[Start of section]

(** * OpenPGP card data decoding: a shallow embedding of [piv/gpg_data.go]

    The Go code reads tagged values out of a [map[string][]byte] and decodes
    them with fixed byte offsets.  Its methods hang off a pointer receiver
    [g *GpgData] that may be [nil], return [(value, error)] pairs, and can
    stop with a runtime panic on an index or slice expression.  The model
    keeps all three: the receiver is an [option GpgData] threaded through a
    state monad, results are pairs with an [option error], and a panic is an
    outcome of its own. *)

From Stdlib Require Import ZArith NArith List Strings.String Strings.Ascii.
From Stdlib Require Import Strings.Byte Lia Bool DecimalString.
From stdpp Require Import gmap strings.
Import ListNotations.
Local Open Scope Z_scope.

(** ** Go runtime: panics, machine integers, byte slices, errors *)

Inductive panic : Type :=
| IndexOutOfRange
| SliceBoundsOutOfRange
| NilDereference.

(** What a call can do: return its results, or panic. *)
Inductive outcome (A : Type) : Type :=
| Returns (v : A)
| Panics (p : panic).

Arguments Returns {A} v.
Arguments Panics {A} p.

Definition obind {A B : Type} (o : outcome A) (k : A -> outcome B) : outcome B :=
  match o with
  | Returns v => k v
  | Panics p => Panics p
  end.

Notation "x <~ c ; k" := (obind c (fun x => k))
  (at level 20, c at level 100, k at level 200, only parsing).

[End of section]
[Start of section]

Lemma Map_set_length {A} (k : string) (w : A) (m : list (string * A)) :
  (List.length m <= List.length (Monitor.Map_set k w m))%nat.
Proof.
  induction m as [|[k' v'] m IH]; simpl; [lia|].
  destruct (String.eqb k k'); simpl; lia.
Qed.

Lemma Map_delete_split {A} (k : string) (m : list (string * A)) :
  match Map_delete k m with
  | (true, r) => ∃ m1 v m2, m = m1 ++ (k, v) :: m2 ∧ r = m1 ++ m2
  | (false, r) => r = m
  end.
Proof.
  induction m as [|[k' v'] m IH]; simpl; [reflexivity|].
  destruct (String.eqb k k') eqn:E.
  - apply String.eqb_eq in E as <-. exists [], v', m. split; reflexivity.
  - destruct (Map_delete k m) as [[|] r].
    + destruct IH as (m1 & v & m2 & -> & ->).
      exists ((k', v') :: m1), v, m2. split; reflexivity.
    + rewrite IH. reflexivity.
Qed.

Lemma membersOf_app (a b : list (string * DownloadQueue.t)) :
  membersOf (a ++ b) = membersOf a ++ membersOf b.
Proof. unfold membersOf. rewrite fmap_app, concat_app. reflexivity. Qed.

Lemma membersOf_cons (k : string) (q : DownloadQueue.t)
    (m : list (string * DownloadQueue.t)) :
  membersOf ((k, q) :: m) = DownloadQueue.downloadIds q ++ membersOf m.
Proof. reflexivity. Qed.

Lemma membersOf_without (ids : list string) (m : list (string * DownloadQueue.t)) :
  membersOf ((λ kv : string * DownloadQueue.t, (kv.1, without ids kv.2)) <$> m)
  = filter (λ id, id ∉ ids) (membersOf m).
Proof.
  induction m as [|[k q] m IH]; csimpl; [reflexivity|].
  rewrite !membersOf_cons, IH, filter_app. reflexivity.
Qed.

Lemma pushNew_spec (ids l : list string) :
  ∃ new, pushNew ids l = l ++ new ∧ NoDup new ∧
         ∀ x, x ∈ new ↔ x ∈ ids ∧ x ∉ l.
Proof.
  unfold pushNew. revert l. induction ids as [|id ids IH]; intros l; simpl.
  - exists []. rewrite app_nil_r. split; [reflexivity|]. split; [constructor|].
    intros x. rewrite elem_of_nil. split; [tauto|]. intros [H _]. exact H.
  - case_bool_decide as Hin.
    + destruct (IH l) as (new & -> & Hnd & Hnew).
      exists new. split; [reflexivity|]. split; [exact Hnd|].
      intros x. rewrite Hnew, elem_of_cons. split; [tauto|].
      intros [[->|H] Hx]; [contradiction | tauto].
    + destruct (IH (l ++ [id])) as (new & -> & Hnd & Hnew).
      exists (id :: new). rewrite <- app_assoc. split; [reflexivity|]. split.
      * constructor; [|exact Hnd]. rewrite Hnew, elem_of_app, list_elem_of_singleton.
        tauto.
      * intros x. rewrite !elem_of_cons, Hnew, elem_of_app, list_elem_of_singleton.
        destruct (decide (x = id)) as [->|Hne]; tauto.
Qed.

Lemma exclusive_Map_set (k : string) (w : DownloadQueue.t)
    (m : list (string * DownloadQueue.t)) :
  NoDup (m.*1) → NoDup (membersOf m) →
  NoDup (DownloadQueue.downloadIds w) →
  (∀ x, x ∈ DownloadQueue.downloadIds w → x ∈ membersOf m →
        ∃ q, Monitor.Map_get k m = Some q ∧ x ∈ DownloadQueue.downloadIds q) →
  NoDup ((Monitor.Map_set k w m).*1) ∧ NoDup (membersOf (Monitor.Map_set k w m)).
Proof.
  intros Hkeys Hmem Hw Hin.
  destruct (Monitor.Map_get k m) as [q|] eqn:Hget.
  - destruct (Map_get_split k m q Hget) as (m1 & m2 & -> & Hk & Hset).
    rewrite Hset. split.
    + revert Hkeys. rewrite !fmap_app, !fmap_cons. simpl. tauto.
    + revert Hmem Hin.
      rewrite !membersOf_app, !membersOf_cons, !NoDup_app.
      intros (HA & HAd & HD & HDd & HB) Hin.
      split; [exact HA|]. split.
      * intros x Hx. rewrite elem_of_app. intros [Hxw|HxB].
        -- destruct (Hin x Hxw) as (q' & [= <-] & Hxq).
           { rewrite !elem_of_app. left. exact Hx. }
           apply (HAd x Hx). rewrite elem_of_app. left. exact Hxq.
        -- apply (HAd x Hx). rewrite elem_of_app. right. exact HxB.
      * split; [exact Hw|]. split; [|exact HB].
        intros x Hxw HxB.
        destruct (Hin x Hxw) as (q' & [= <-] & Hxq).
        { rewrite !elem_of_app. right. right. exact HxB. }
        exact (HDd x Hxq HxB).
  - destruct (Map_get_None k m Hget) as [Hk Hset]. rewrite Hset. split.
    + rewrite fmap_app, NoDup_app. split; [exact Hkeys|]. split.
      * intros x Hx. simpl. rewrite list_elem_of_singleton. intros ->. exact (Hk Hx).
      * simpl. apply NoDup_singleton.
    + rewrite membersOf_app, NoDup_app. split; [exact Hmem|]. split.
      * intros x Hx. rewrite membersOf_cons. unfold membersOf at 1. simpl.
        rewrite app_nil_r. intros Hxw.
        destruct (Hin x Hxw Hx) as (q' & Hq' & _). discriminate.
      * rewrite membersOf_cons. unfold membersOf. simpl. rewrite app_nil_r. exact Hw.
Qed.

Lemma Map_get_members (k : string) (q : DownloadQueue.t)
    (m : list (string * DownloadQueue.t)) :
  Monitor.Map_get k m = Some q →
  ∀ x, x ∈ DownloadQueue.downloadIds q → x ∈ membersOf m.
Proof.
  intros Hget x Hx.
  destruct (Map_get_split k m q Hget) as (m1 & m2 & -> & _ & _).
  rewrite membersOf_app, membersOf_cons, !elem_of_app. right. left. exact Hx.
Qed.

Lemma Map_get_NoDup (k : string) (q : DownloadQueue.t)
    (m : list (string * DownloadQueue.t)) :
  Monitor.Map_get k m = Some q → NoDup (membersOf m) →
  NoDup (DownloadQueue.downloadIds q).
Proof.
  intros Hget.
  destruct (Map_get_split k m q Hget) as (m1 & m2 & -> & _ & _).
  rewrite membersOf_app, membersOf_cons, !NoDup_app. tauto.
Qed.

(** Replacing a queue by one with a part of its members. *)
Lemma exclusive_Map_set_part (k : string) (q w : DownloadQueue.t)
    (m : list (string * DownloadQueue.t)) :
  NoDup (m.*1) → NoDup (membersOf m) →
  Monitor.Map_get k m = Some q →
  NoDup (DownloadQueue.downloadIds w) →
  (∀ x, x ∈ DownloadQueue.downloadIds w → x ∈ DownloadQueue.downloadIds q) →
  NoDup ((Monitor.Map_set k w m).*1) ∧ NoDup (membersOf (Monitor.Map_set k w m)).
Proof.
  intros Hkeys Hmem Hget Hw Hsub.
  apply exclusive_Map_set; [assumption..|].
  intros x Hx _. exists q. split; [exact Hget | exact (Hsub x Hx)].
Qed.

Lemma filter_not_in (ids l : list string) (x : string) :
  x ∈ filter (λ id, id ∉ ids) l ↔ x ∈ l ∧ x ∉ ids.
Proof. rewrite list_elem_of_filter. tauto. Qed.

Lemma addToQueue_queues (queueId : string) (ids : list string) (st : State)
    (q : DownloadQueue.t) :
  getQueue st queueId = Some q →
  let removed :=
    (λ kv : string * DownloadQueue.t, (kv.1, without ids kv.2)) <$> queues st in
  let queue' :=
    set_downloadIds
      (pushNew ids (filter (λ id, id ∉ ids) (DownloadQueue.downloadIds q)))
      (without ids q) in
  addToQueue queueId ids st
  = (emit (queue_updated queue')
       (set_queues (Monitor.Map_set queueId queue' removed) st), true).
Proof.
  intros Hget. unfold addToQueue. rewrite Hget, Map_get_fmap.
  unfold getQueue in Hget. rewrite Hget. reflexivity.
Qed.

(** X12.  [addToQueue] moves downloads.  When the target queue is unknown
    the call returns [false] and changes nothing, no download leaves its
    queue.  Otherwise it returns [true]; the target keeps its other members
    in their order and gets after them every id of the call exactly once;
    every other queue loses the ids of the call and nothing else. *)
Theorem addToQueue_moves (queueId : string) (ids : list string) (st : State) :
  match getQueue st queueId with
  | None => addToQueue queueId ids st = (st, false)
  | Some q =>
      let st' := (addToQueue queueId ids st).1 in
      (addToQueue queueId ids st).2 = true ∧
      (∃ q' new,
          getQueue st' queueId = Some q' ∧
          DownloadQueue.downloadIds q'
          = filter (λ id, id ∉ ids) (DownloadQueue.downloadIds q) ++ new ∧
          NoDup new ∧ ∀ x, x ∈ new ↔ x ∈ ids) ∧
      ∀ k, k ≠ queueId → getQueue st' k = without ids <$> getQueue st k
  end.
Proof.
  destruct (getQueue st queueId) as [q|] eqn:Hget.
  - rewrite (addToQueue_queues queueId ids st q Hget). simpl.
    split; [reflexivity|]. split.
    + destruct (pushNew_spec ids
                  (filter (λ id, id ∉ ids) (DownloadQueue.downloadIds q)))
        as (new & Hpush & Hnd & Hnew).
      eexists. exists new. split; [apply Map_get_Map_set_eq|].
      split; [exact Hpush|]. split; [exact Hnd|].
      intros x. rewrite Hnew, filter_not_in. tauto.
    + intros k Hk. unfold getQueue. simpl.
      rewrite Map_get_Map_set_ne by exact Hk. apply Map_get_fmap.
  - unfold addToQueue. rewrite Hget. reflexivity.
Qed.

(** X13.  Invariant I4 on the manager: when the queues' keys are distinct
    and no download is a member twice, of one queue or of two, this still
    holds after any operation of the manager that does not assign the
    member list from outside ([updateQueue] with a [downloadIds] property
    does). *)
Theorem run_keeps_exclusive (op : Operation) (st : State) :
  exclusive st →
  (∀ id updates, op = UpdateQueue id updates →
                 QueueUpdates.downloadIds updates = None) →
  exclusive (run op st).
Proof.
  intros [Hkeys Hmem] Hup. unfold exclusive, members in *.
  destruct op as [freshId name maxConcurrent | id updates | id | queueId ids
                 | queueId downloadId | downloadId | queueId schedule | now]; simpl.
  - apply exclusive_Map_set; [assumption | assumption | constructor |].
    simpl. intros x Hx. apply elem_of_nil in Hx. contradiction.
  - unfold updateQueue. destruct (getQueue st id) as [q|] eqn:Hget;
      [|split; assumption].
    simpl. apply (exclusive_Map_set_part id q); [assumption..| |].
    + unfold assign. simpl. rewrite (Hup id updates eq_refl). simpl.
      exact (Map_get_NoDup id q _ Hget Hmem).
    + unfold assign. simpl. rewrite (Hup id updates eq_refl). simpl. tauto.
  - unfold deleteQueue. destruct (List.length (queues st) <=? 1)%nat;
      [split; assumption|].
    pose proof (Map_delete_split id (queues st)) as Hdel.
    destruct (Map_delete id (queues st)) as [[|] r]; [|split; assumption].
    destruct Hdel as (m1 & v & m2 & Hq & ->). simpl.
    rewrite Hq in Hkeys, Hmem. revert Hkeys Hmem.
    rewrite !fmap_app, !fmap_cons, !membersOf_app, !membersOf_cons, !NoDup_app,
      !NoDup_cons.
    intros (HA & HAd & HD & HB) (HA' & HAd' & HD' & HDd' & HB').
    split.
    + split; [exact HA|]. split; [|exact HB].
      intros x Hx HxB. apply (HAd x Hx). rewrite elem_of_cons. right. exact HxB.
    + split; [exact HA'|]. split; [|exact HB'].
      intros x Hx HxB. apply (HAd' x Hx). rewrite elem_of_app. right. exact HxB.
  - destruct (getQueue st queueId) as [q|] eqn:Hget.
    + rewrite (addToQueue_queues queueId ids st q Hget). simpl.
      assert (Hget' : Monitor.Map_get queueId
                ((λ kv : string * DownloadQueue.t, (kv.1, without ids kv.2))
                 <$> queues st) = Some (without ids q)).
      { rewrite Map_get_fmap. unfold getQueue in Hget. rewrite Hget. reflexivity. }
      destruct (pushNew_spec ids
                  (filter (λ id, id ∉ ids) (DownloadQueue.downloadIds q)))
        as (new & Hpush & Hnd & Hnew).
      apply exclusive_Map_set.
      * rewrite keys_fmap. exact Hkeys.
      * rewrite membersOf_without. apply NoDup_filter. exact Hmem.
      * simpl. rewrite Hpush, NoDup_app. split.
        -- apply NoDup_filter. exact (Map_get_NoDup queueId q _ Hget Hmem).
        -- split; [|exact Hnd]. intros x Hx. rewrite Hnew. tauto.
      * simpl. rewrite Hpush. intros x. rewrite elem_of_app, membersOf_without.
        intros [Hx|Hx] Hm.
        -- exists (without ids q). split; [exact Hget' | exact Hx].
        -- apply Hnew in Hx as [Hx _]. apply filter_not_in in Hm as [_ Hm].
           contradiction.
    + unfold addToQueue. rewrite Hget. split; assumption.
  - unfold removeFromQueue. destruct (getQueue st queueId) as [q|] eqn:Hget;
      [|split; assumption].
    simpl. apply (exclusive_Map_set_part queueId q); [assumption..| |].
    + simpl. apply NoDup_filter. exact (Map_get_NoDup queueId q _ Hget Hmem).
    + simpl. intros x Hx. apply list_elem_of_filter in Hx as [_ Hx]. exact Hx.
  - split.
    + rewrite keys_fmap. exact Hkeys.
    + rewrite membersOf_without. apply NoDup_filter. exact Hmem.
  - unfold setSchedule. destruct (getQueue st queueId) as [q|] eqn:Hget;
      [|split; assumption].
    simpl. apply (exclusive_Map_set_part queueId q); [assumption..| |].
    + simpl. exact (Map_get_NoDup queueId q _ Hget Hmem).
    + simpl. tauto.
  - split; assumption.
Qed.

[End of section]

## Exercise goal
Above are the entries. Quote exactly the lines from the one bearing "(** * OpenPGP" through the one bearing "(** What a call".

## Response
(** * OpenPGP card data decoding: a shallow embedding of [piv/gpg_data.go]

    The Go code reads tagged values out of a [map[string][]byte] and decodes
    them with fixed byte offsets.  Its methods hang off a pointer receiver
    [g *GpgData] that may be [nil], return [(value, error)] pairs, and can
    stop with a runtime panic on an index or slice expression.  The model
    keeps all three: the receiver is an [option GpgData] threaded through a
    state monad, results are pairs with an [option error], and a panic is an
    outcome of its own. *)

From Stdlib Require Import ZArith NArith List Strings.String Strings.Ascii.
From Stdlib Require Import Strings.Byte Lia Bool DecimalString.
From stdpp Require Import gmap strings.
Import ListNotations.
Local Open Scope Z_scope.

(** ** Go runtime: panics, machine integers, byte slices, errors *)

Inductive panic : Type :=
| IndexOutOfRange
| SliceBoundsOutOfRange
| NilDereference.

(** What a call can do: return its results, or panic. *)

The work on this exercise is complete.